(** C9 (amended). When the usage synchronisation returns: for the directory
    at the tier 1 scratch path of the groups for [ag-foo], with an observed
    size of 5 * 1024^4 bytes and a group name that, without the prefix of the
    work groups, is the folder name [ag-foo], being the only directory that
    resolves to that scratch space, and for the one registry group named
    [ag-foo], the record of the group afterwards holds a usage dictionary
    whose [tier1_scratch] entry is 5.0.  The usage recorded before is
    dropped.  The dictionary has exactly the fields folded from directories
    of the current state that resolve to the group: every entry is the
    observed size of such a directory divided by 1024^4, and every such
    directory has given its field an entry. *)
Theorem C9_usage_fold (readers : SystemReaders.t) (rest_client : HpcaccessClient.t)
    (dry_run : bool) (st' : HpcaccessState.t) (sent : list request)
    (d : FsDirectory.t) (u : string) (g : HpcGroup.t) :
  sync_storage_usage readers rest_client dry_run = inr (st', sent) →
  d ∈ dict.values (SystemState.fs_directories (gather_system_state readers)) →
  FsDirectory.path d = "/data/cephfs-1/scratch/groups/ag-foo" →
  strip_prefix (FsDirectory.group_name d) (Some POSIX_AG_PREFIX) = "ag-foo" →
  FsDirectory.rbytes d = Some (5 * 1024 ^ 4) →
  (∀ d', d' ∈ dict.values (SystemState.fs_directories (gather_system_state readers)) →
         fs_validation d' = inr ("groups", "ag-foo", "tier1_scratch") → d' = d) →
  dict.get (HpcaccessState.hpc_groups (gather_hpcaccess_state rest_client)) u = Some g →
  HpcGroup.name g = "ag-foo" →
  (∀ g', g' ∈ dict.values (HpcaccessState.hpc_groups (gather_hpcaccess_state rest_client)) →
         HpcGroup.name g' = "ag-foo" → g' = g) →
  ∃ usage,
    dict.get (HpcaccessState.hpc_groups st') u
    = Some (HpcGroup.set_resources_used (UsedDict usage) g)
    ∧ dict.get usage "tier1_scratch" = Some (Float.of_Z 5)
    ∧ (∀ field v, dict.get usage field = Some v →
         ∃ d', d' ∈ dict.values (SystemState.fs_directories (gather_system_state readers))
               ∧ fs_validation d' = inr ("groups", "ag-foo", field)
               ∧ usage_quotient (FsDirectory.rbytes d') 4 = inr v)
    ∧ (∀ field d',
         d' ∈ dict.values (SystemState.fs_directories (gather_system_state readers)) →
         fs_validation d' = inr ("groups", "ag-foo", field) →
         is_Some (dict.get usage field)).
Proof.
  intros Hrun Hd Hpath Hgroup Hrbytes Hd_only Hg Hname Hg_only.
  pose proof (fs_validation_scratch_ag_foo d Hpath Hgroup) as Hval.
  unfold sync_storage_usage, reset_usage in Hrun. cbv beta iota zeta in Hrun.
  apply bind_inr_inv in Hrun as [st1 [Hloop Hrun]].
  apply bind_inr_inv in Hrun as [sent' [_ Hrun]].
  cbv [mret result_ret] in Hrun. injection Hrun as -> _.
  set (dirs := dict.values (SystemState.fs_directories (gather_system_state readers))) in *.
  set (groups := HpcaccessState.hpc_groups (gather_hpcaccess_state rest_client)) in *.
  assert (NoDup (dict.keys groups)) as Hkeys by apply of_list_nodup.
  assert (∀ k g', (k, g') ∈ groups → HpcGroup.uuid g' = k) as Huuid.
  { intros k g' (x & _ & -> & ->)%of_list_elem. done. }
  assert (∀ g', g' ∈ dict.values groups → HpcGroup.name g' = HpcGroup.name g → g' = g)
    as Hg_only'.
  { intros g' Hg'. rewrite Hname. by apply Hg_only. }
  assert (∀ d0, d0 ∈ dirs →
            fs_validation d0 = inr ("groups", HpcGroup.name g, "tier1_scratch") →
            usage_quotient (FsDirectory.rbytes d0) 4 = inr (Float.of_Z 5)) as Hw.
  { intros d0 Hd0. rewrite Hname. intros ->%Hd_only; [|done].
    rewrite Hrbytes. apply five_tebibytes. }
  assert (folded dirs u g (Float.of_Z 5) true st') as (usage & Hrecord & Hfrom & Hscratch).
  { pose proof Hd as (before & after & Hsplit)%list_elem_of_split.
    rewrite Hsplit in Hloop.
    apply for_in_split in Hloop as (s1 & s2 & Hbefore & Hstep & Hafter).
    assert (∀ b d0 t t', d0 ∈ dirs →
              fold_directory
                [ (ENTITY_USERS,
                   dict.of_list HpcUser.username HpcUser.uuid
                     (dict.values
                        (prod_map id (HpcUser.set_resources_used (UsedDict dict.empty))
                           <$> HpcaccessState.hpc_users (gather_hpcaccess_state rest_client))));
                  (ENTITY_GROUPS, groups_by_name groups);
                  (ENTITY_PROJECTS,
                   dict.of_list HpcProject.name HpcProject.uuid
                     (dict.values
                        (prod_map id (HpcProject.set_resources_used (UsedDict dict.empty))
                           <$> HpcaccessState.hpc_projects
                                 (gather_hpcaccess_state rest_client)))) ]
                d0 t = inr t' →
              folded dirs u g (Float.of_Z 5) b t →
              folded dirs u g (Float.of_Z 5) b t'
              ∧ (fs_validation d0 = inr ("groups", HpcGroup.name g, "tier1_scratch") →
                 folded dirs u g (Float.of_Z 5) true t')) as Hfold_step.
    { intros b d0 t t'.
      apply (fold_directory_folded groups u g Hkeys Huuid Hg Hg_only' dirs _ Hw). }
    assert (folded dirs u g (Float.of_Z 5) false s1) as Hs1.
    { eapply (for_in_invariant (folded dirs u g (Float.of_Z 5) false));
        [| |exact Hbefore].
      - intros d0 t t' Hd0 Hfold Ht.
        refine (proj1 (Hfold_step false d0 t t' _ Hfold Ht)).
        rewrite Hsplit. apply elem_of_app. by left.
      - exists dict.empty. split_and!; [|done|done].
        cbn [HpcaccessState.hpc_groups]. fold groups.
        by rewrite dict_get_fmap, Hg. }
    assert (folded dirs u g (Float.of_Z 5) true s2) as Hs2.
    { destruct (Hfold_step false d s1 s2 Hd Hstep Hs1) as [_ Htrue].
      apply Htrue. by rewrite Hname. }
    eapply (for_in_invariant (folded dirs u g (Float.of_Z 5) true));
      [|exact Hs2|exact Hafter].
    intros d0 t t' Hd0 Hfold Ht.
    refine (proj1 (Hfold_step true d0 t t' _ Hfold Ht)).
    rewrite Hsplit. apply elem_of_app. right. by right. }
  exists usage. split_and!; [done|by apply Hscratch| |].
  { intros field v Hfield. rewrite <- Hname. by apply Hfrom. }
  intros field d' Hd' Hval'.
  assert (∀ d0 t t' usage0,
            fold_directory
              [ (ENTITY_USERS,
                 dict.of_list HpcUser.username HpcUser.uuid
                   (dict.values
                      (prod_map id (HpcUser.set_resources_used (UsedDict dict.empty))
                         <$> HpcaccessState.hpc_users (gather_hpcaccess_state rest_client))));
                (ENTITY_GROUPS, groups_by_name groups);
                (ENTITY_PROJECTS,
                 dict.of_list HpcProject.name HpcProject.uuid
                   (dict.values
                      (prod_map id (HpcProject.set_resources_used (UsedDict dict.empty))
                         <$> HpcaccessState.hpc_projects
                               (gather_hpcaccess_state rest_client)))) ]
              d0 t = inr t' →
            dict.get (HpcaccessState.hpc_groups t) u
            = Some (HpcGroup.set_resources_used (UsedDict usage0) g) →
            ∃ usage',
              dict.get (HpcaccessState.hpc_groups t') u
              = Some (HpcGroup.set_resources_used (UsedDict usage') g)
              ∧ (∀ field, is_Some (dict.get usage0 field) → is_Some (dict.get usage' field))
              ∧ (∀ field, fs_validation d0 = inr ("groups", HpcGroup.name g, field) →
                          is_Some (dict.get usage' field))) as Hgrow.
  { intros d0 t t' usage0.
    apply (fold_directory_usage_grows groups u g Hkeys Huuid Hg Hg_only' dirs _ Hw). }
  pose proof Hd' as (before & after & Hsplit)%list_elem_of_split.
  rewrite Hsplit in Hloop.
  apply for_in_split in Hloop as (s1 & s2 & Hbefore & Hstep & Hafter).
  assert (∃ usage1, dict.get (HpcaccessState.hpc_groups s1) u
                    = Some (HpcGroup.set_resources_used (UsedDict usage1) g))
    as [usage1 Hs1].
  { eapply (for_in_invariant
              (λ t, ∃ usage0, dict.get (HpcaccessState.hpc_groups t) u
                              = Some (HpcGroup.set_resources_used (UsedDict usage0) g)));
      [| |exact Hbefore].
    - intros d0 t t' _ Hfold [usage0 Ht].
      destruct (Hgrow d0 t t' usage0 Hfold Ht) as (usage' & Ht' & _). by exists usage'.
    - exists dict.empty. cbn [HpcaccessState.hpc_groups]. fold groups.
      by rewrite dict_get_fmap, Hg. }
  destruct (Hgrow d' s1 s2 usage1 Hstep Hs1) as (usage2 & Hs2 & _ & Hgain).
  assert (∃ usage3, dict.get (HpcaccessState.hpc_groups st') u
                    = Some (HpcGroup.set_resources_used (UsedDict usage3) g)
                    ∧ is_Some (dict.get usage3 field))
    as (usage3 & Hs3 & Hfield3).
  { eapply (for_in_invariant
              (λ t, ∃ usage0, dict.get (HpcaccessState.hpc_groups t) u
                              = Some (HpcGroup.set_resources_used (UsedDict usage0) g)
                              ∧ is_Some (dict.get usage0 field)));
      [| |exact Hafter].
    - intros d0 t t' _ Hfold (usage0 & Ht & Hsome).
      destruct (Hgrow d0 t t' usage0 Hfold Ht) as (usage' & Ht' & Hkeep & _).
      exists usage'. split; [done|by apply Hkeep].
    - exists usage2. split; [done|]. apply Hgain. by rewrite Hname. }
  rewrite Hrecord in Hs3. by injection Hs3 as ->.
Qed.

=-=-=

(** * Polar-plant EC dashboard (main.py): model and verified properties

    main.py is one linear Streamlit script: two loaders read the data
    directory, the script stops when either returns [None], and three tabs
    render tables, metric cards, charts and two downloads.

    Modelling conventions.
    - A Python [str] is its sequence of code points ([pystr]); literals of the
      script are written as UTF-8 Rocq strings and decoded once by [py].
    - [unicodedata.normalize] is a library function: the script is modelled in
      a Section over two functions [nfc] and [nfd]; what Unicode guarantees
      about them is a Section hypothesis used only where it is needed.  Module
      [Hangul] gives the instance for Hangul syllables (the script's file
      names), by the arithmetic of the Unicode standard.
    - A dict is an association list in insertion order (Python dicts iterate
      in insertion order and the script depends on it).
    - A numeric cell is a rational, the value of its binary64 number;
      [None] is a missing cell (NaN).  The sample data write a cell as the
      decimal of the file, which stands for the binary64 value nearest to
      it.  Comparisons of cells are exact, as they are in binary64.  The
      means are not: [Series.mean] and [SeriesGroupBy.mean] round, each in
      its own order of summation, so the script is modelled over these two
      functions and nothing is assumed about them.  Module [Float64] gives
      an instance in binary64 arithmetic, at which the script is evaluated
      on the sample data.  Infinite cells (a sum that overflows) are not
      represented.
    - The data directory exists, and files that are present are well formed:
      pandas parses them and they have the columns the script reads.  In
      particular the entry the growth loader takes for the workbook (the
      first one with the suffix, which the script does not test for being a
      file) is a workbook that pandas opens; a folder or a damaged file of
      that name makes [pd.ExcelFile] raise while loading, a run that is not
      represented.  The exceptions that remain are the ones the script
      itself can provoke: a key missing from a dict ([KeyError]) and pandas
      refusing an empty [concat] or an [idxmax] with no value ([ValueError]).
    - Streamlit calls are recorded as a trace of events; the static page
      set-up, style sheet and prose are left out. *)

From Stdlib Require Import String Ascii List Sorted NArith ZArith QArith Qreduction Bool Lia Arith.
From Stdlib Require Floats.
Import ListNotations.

=-=-=

Reproduce, exactly as they stand in the data above, the lines from the one that holds "itself can provoke: a" to the one that holds "set-up, style sheet", inclusive.

      itself can provoke: a key missing from a dict ([KeyError]) and pandas
      refusing an empty [concat] or an [idxmax] with no value ([ValueError]).
    - Streamlit calls are recorded as a trace of events; the static page
      set-up, style sheet and prose are left out. *)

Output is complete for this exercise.